Use a skillet with different sections.
Why sit and wait for your Brussels sprouts to cook on the stovetop when you can multi-task with multiple side dishes? You will save big minutes by investing in a skillet with different sections.
“You can cook multiple dishes at the same time by using a multi-cut skillet instead of waiting for one dish to finish cooking before you start on the next,” says Barrett.
Also, using a multi-cut skillet instead of multiple pans will save you some cleanup time after Thanksgiving dinner, so you can spend less time scrubbing over the sink.
When it comes to preparing a meal as big as Thanksgiving dinner, make sure to delegate.
“All hands on deck are needed on this day. So my suggestion is to ask friends or family members who are serving to bring a side dish or dessert, so you don’t have to do everything that goes on the table to cook,” says Loney.
However, if you are planning to host a Thanksgiving potluck style, make sure you give your guests a chance a few weeks before the dinner. This courtesy will enable them to have enough time to shop and also prepare their dishes.
Put a lid on it.
Whether it’s stuffing, homemade cranberry sauce, mac n cheese, mashed potatoes, or another mouth-watering side dish, don’t forget to put the lid on the pot or pan.
“Your food cooks faster when you have a lid on top and keep the heat in,” he says Ebony Austinowner of Atlanta-based Nouveau Bar&Grill.
Cut ingredients into smaller pieces.
Try to reduce the surface area of your food, suggests Austin.

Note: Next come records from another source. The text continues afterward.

(** * start-agrichain.js: the AgriChain start-up orchestrator

    A shallow embedding of [MAIN/start-agrichain.js] and the properties of
    its pipeline: start the Ganache network, run [truffle migrate], patch the
    network id into [server/index.js], seed test data through web3 and start
    the backend server, with [cleanup] as the teardown routine.

    Conventions of the embedding.
    - A JavaScript string is the list of its UTF-16 code units ([N]).  The
      chunks handed to the [stdout] handlers are modelled after
      [data.toString()], that is, as strings.
    - [console.log] and [console.error] calls are not modelled: they do not
      influence control flow or any value.
    - A promise is a three-valued cell; [resolve] and [reject] only act on a
      pending cell.
    - Each readiness step runs against a schedule of time-stamped process
      events (milliseconds since the spawn).  The two [setTimeout] timers of
      the step fire in between, a timer that is due at or before the time of
      an event being run first.
    - [spawn] is taken to start its child, and [fs.writeFileSync] to succeed
      on a file that [fs.readFileSync] could read. *)

From Stdlib Require Import List NArith ZArith Bool Ascii String Lia.
Import ListNotations.

Local Open Scope N_scope.

(* ------------------------------------------------------------------ *)
(** ** Strings *)

Module Js.

Definition code_unit := N.
Definition jsstring := list code_unit.

(** A literal of the source, all of whose characters are ASCII. *)
Definition lit (s : string) : jsstring :=
  map N_of_ascii (list_ascii_of_string s).

Definition quote : code_unit := 39.     (* ' *)
Definition semicolon : code_unit := 59. (* ; *)
Definition dollar : code_unit := 36.    (* $ *)
Definition ampersand : code_unit := 38. (* & *)
Definition backtick : code_unit := 96.  (* ` *)

(** [strip_prefix p s] is [Some r] when [s = p ++ r]. *)
Fixpoint strip_prefix (p s : jsstring) : option jsstring :=
  match p, s with
  | [], _ => Some s
  | _ :: _, [] => None
  | a :: p', b :: s' => if a =? b then strip_prefix p' s' else None
  end.

Definition starts_with (p s : jsstring) : bool :=
  match strip_prefix p s with Some _ => true | None => false end.

(** [String.prototype.includes]: [p] occurs in [s] at some index. *)
Fixpoint includes (s p : jsstring) : bool :=
  starts_with p s ||
  match s with
  | [] => false
  | _ :: s' => includes s' p
  end.

(** The longest prefix of [s] whose code units satisfy [f], and the rest. *)
Fixpoint span (f : code_unit -> bool) (s : jsstring) : jsstring * jsstring :=
  match s with
  | [] => ([], [])
  | c :: s' =>
      if f c then let (a, b) := span f s' in (c :: a, b) else ([], s)
  end.

(** Character classes of the regular expressions. *)

(** [\s]: WhiteSpace and LineTerminator code units. *)
Definition is_space (c : code_unit) : bool :=
  ((9 <=? c) && (c <=? 13)) || (c =? 32) || (c =? 160) || (c =? 5760)
  || ((8192 <=? c) && (c <=? 8202)) || (c =? 8232) || (c =? 8233)
  || (c =? 8239) || (c =? 8287) || (c =? 12288) || (c =? 65279).

(** [\d] *)
Definition is_digit (c : code_unit) : bool := (48 <=? c) && (c <=? 57).

(** [[a-fA-F0-9]] *)
Definition is_hex (c : code_unit) : bool :=
  ((97 <=? c) && (c <=? 102)) || ((65 <=? c) && (c <=? 70)) || is_digit c.

(** A regular expression is given by its matcher at the start of a string:
    the matched text, the first capture group and the text after the match.
    [regex_search] is the leftmost match, as [String.prototype.match] and
    [String.prototype.replace] find it for a regular expression without
    flags: the text before the match comes first. *)
Record rmatch := RMatch {
  m_matched : jsstring;
  m_group : jsstring;
  m_rest : jsstring
}.

Fixpoint regex_search (here : jsstring -> option rmatch) (s : jsstring)
  : option (jsstring * rmatch) :=
  match here s with
  | Some m => Some ([], m)
  | None =>
      match s with
      | [] => None
      | c :: s' =>
          match regex_search here s' with
          | Some (pre, m) => Some (c :: pre, m)
          | None => None
          end
      end
  end.

(** [/contract address:\s*(0x[a-fA-F0-9]{40})/] at the start of [s].  The
    greedy [\s*] needs no backtracking: what follows it starts with [0]. *)
Definition address_here (s : jsstring) : option rmatch :=
  match strip_prefix (lit "contract address:") s with
  | None => None
  | Some r =>
      let (ws, r1) := span is_space r in
      match strip_prefix (lit "0x") r1 with
      | None => None
      | Some r2 =>
          let digits := firstn 40 r2 in
          if (List.length digits =? 40)%nat && forallb is_hex digits then
            Some {| m_matched := lit "contract address:" ++ ws ++ lit "0x" ++ digits;
                    m_group := lit "0x" ++ digits;
                    m_rest := skipn 40 r2 |}
          else None
      end
  end.

(** [/Network id:\s*(\d+)/] at the start of [s]; [\d+] is greedy. *)
Definition network_here (s : jsstring) : option rmatch :=
  match strip_prefix (lit "Network id:") s with
  | None => None
  | Some r =>
      let (ws, r1) := span is_space r in
      let (digits, r2) := span is_digit r1 in
      match digits with
      | [] => None
      | _ :: _ =>
          Some {| m_matched := lit "Network id:" ++ ws ++ digits;
                  m_group := digits;
                  m_rest := r2 |}
      end
  end.

(** [[^']] *)
Definition not_quote (c : code_unit) : bool := negb (c =? quote).

(** [/const networkId = '[^']*';/] at the start of [s]. *)
Definition locator_here (s : jsstring) : option rmatch :=
  match strip_prefix (lit "const networkId = '") s with
  | None => None
  | Some r =>
      let (body, r1) := span not_quote r in
      match strip_prefix (lit "';") r1 with
      | None => None
      | Some post =>
          Some {| m_matched := lit "const networkId = '" ++ body ++ lit "';";
                  m_group := [];
                  m_rest := post |}
      end
  end.

(** The replacement text of [String.prototype.replace] for a regular
    expression without capture groups: [$$] is a dollar sign, [$&] the
    matched text, [$`] the text before the match, [$'] the text after it;
    every other code unit, a [$] before anything else included, stands for
    itself. *)
Fixpoint substitution (template pre matched post : jsstring) : jsstring :=
  match template with
  | [] => []
  | c :: t =>
      if c =? dollar then
        match t with
        | [] => [c]
        | d :: t' =>
            if d =? dollar then dollar :: substitution t' pre matched post
            else if d =? ampersand then matched ++ substitution t' pre matched post
            else if d =? backtick then pre ++ substitution t' pre matched post
            else if d =? quote then post ++ substitution t' pre matched post
            else c :: substitution t pre matched post
        end
      else c :: substitution t pre matched post
  end.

Cutting up veggies or meat into smaller pieces will help everything cook faster.
“This is really important when you’re baking any kind of dish,” says Austin. “For example, it’s faster to bake a few pieces of chicken that are cut up than it is to bake a whole chicken.”
Another tip: “When cooking mashed potatoes, cut the potato into small potatoes [cube-shaped] pieces before boiling, so the potatoes cook faster,” says Barrett.
Use an all-purpose seasoning.
Instead of rummaging through the spice rack or disorganized bottles in your cabinet or pantry, opt for an all-purpose season.
“If you use an all-purpose seasoning, it will prevent you from sifting through your seasonings to find the right one,” says Barrett.
Fry your turkey.
If you have a fryer big enough for your bird, put it to good use on T-Day.
“Using the fryer cuts cooking time down a lot,” says Barrett. “Frying a turkey can take up to 45 minutes [depending on its size]rather than spending three or four hours cooking a turkey traditionally in the oven.”
Turn up the temperature on meats.
“Cooking at a higher temperature will definitely cook your meat faster,” explains Austin. “But please make sure to use a food thermometer to make sure your meat is done and cooked to your liking.”
FYI: According to the USDA, turkey must reach an internal temperature of 165°F, while beef, pork and lamb should be cooked to at least 145°F for food safety.
Soak dried legumes.
If you plan to serve a dish that calls for any raw legumes – such as black beans, pinto beans, or chickpeas – be sure to soak them for at least four hours before preparing your dish. Or better yet, make the time to feel them overnight.
“joking [legumes] they make them softer and reduce the cooking time,” says Austin.
However, to save even more time, you can buy these items canned instead.